Collected data:
-- Opening Marker --
Lemma P_skip m t fs v vs p :
  (f_exported m = false \/ exists ts,
    parseStructTag m t (match fs with [] => true | _ => false end) = Ok ts /\
    ignored ts = true) ->
  P_fields fs vs p -> P_fields ((m, t) :: fs) (v :: vs) p.
Proof.
  intros Hskip IH n i fields full Hd Hok Hl Hs Hdrop w.
  apply Forall_cons in Hok as [_ Hok]. change (Nat.max (iface_depth v) (list_max (map iface_depth vs)) <= n)%nat in Hd.
  assert (structFields_from (makeWriter (writeInterface (S n))) (S i) fs = Ok fields).
  { apply structFields_from_inv in Hs
      as [[_ Hs]|(ts & ? & ? & [[_ Hs]|(? & ? & ? & _)])]; [done|done|].
    destruct Hskip as [|(? & ? & ?)]; congruence. }
  eapply (IH n); try done; [lia|]. by eapply drop_S_inv.
Qed.

Lemma P_field m t fs v vs e p ts :
  f_exported m = true ->
  parseStructTag m t (match fs with [] => true | _ => false end) = Ok ts ->
  ignored ts = false -> P_enc t ts v e -> P_fields fs vs p ->
  P_fields ((m, t) :: fs) (v :: vs) (e ++ p).
Proof.
  intros Hexp Hts Hig IHv IH n i fields full Hd Hok Hl Hs Hdrop w.
  apply Forall_cons in Hok as [Hv Hok]. change (Nat.max (iface_depth v) (list_max (map iface_depth vs)) <= n)%nat in Hd. rewrite zlen_app in Hl.
  apply structFields_from_inv in Hs
    as [[He _]|(ts' & _ & Hts' & [[Hig' _]|(info & rest & _ & Hg & Hs & ->)])];
    [congruence|congruence|].
  assert (ts' = ts) as -> by congruence.
  destruct (IHv n info ltac:(lia) Hv ltac:(lia) Hg w) as (w1 & Hw1 & He1).
  destruct (IH n (S i) rest full ltac:(lia) Hok ltac:(lia) Hs
    (drop_S_inv _ _ _ _ Hdrop) w1) as (w2 & Hw2 & He2).
  exists w2. cbn. rewrite (drop_lookup_hd _ _ _ _ Hdrop), Hw1. cbn.
  split; [done|]. by eapply emits_trans.
Qed.

Lemma rlp_enc_writes_all :
  (forall t ts v e, rlp_enc t ts v e -> P_enc t ts v e) /\
  (forall t vs p, rlp_encs t vs p -> P_encs t vs p) /\
  (forall fs vs p, rlp_fields fs vs p -> P_fields fs vs p).
Proof.
  apply rlp_enc_mutind;
    eauto using P_ptr_zero, P_iface, P_struct, P_cons, P_skip, P_field.
  - intros ts b n wr _ _ _ [= <-]. writes_append.
  - intros ts n wr _ _ _ [= <-]. writes_append.
  - intros ts z Hz n wr _ _ Hl [= <-]. by apply writes_big.
  - intros ts z Hz n wr _ _ Hl [= <-]. by apply writes_big.
  - intros bits ts z Hz n wr _ _ _ [= <-] w. by apply emits_writeUint.
  - intros ts b n wr _ _ _ [= <-]. destruct b; writes_append.
  - intros ts b n wr _ Hok Hl [= <-]. inversion Hok; subst.
    apply writes_encodeString; [apply writeString_encodeString|done|done].
  - intros ts b n wr _ Hok Hl [= <-]. inversion Hok; subst.
    by apply writes_encodeString.
  - intros k ts b n wr _ Hok Hl [= <-]. inversion Hok; subst.
    by apply writes_encodeString.
  - intros t ts vs p _ IH n wr Hd Hok Hl Hw. by eapply P_slice.
  - intros k t ts vs p _ IH n wr Hd Hok Hl Hw. by eapply P_slice.
  - intros t ts v e _ IH n wr Hd Hok Hl Hw. cbn in Hw. inv_bind.
    inversion Hok; subst. intros w. by eapply IH.
  - intros t ts e Hs n wr _ _ _ Hw. by eapply P_ptr_special.
  - intros k ts n wr _ _ _ [= <-]. writes_append.
  - intros t n ew _ _ _ _ w. exists w. split; [done|]. apply emits_nil.
  - intros n i fields full _ _ _ [= <-] _ w. exists w. split; [done|].
    apply emits_nil.
Qed.

(** The buffer after a serializable value was encoded into a fresh one. *)
Lemma encbuf_encode_emits t v e :
  serializable t = true -> val_ok v -> rlp_enc t no_tags v e -> zlen e < 2 ^ 64 ->
  exists eb, encbuf_encode t v (Encbuf [] [] 0) = Ok eb /\
    emits (Encbuf [] [] 0) eb e.
Proof.
  intros Hs Hok Henc Hl. unfold encbuf_encode.
  pose proof (makeWriter_serializable (writeInterface (S (iface_depth v))) t no_tags)
    as Hm.
  destruct (makeWriter _ t no_tags) as [wr|] eqn:E; [|cbn in Hm; congruence].
  cbn. eapply rlp_enc_writes_all; try done.
Qed.

End Refinement.

(** ** Values of a type, and the converse *)

(** [wt t v]: [v] is a value of the Go type [t].  Dynamic types of interfaces
    are unrestricted. *)
Inductive wt : gtype -> gval -> Prop :=
| wt_raw b : wt TRaw (VRaw b)
| wt_bigptr o : wt TBigPtr (VBigPtr o)
| wt_big z : wt TBig (VBig z)
| wt_uint bits z : bits <= 64 -> 0 <= z < 2 ^ bits -> wt (TUint bits) (VUint z)
| wt_bool b : wt TBool (VBool b)
| wt_string b : wt TString (VString b)
| wt_bytes b : wt TBytes (VBytes b)
| wt_bytearray b n : length b = n -> wt (TByteArray n) (VByteArray b)
| wt_slice t vs : wts t vs -> wt (TSlice t) (VList vs)
| wt_array n t vs : length vs = n -> wts t vs -> wt (TArray n t) (VList vs)
| wt_struct fs vs : wt_fields fs vs -> wt (TStruct fs) (VStruct vs)
| wt_ptr_nil t : wt (TPtr t) (VPtr None)
| wt_ptr t v : wt t v -> wt (TPtr t) (VPtr (Some v))
| wt_iface_nil n : wt (TIface n) (VIface None)
| wt_iface n t v : wt t v -> wt (TIface n) (VIface (Some (t, v)))
with wts : gtype -> list gval -> Prop :=
| wts_nil t : wts t []
| wts_cons t v vs : wt t v -> wts t vs -> wts t (v :: vs)
with wt_fields : list (fmeta * gtype) -> list gval -> Prop :=
| wtf_nil : wt_fields [] []
| wtf_cons m t fs v vs : wt t v -> wt_fields fs vs ->
    wt_fields ((m, t) :: fs) (v :: vs).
-- Closing Marker --
**Goal of the exercise:** From the first line to the last, set down every record exactly as written above.

**Solution:**
Lemma P_skip m t fs v vs p :
  (f_exported m = false \/ exists ts,
    parseStructTag m t (match fs with [] => true | _ => false end) = Ok ts /\
    ignored ts = true) ->
  P_fields fs vs p -> P_fields ((m, t) :: fs) (v :: vs) p.
Proof.
  intros Hskip IH n i fields full Hd Hok Hl Hs Hdrop w.
  apply Forall_cons in Hok as [_ Hok]. change (Nat.max (iface_depth v) (list_max (map iface_depth vs)) <= n)%nat in Hd.
  assert (structFields_from (makeWriter (writeInterface (S n))) (S i) fs = Ok fields).
  { apply structFields_from_inv in Hs
      as [[_ Hs]|(ts & ? & ? & [[_ Hs]|(? & ? & ? & _)])]; [done|done|].
    destruct Hskip as [|(? & ? & ?)]; congruence. }
  eapply (IH n); try done; [lia|]. by eapply drop_S_inv.
Qed.

Lemma P_field m t fs v vs e p ts :
  f_exported m = true ->
  parseStructTag m t (match fs with [] => true | _ => false end) = Ok ts ->
  ignored ts = false -> P_enc t ts v e -> P_fields fs vs p ->
  P_fields ((m, t) :: fs) (v :: vs) (e ++ p).
Proof.
  intros Hexp Hts Hig IHv IH n i fields full Hd Hok Hl Hs Hdrop w.
  apply Forall_cons in Hok as [Hv Hok]. change (Nat.max (iface_depth v) (list_max (map iface_depth vs)) <= n)%nat in Hd. rewrite zlen_app in Hl.
  apply structFields_from_inv in Hs
    as [[He _]|(ts' & _ & Hts' & [[Hig' _]|(info & rest & _ & Hg & Hs & ->)])];
    [congruence|congruence|].
  assert (ts' = ts) as -> by congruence.
  destruct (IHv n info ltac:(lia) Hv ltac:(lia) Hg w) as (w1 & Hw1 & He1).
  destruct (IH n (S i) rest full ltac:(lia) Hok ltac:(lia) Hs
    (drop_S_inv _ _ _ _ Hdrop) w1) as (w2 & Hw2 & He2).
  exists w2. cbn. rewrite (drop_lookup_hd _ _ _ _ Hdrop), Hw1. cbn.
  split; [done|]. by eapply emits_trans.
Qed.

Lemma rlp_enc_writes_all :
  (forall t ts v e, rlp_enc t ts v e -> P_enc t ts v e) /\
  (forall t vs p, rlp_encs t vs p -> P_encs t vs p) /\
  (forall fs vs p, rlp_fields fs vs p -> P_fields fs vs p).
Proof.
  apply rlp_enc_mutind;
    eauto using P_ptr_zero, P_iface, P_struct, P_cons, P_skip, P_field.
  - intros ts b n wr _ _ _ [= <-]. writes_append.
  - intros ts n wr _ _ _ [= <-]. writes_append.
  - intros ts z Hz n wr _ _ Hl [= <-]. by apply writes_big.
  - intros ts z Hz n wr _ _ Hl [= <-]. by apply writes_big.
  - intros bits ts z Hz n wr _ _ _ [= <-] w. by apply emits_writeUint.
  - intros ts b n wr _ _ _ [= <-]. destruct b; writes_append.
  - intros ts b n wr _ Hok Hl [= <-]. inversion Hok; subst.
    apply writes_encodeString; [apply writeString_encodeString|done|done].
  - intros ts b n wr _ Hok Hl [= <-]. inversion Hok; subst.
    by apply writes_encodeString.
  - intros k ts b n wr _ Hok Hl [= <-]. inversion Hok; subst.
    by apply writes_encodeString.
  - intros t ts vs p _ IH n wr Hd Hok Hl Hw. by eapply P_slice.
  - intros k t ts vs p _ IH n wr Hd Hok Hl Hw. by eapply P_slice.
  - intros t ts v e _ IH n wr Hd Hok Hl Hw. cbn in Hw. inv_bind.
    inversion Hok; subst. intros w. by eapply IH.
  - intros t ts e Hs n wr _ _ _ Hw. by eapply P_ptr_special.
  - intros k ts n wr _ _ _ [= <-]. writes_append.
  - intros t n ew _ _ _ _ w. exists w. split; [done|]. apply emits_nil.
  - intros n i fields full _ _ _ [= <-] _ w. exists w. split; [done|].
    apply emits_nil.
Qed.

(** The buffer after a serializable value was encoded into a fresh one. *)
Lemma encbuf_encode_emits t v e :
  serializable t = true -> val_ok v -> rlp_enc t no_tags v e -> zlen e < 2 ^ 64 ->
  exists eb, encbuf_encode t v (Encbuf [] [] 0) = Ok eb /\
    emits (Encbuf [] [] 0) eb e.
Proof.
  intros Hs Hok Henc Hl. unfold encbuf_encode.
  pose proof (makeWriter_serializable (writeInterface (S (iface_depth v))) t no_tags)
    as Hm.
  destruct (makeWriter _ t no_tags) as [wr|] eqn:E; [|cbn in Hm; congruence].
  cbn. eapply rlp_enc_writes_all; try done.
Qed.

End Refinement.

(** ** Values of a type, and the converse *)

(** [wt t v]: [v] is a value of the Go type [t].  Dynamic types of interfaces
    are unrestricted. *)
Inductive wt : gtype -> gval -> Prop :=
| wt_raw b : wt TRaw (VRaw b)
| wt_bigptr o : wt TBigPtr (VBigPtr o)
| wt_big z : wt TBig (VBig z)
| wt_uint bits z : bits <= 64 -> 0 <= z < 2 ^ bits -> wt (TUint bits) (VUint z)
| wt_bool b : wt TBool (VBool b)
| wt_string b : wt TString (VString b)
| wt_bytes b : wt TBytes (VBytes b)
| wt_bytearray b n : length b = n -> wt (TByteArray n) (VByteArray b)
| wt_slice t vs : wts t vs -> wt (TSlice t) (VList vs)
| wt_array n t vs : length vs = n -> wts t vs -> wt (TArray n t) (VList vs)
| wt_struct fs vs : wt_fields fs vs -> wt (TStruct fs) (VStruct vs)
| wt_ptr_nil t : wt (TPtr t) (VPtr None)
| wt_ptr t v : wt t v -> wt (TPtr t) (VPtr (Some v))
| wt_iface_nil n : wt (TIface n) (VIface None)
| wt_iface n t v : wt t v -> wt (TIface n) (VIface (Some (t, v)))
with wts : gtype -> list gval -> Prop :=
| wts_nil t : wts t []
| wts_cons t v vs : wt t v -> wts t vs -> wts t (v :: vs)
with wt_fields : list (fmeta * gtype) -> list gval -> Prop :=
| wtf_nil : wt_fields [] []
| wtf_cons m t fs v vs : wt t v -> wt_fields fs vs ->
    wt_fields ((m, t) :: fs) (v :: vs).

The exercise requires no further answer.